ABOUT THIS TASK: Count the lines in the entries below that mention the string "Fixpoint", then write that number by itself.

(Saved entries)
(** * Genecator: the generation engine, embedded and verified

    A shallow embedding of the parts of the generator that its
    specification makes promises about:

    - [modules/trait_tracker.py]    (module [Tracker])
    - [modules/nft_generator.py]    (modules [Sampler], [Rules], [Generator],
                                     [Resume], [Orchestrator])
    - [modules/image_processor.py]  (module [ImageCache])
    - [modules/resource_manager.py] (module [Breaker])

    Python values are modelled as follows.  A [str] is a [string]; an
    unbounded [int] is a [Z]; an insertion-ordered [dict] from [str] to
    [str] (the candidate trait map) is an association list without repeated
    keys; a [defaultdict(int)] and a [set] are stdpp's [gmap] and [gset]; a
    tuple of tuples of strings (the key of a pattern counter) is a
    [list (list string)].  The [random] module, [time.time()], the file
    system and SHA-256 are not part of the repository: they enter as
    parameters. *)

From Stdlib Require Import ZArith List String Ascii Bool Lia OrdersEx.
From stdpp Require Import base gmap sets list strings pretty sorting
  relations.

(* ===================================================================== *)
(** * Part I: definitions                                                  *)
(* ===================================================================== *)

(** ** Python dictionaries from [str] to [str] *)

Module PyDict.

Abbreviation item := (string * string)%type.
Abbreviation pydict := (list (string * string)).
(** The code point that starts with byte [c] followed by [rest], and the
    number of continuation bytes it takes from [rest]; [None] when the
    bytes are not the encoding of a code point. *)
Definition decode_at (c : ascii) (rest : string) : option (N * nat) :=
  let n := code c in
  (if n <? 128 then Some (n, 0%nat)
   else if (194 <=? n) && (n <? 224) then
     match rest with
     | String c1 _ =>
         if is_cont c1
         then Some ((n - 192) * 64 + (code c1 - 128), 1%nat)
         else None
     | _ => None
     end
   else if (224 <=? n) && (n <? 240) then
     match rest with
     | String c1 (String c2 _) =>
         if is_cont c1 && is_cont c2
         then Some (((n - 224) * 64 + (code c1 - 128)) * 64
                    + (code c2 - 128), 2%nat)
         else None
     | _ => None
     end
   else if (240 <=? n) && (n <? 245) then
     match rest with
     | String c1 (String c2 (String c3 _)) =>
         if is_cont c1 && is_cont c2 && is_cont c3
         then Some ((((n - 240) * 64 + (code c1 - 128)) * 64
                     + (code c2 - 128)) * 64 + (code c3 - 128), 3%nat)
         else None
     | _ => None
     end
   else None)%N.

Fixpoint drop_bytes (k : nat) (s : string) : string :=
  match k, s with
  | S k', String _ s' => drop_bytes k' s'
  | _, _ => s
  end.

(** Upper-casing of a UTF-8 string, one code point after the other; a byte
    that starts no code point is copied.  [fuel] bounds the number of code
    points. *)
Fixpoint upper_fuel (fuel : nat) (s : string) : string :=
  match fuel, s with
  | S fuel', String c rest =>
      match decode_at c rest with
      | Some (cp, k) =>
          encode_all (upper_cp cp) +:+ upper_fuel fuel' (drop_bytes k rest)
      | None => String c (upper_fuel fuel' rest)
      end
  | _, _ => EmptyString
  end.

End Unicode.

SOLUTION TO THIS TASK: 2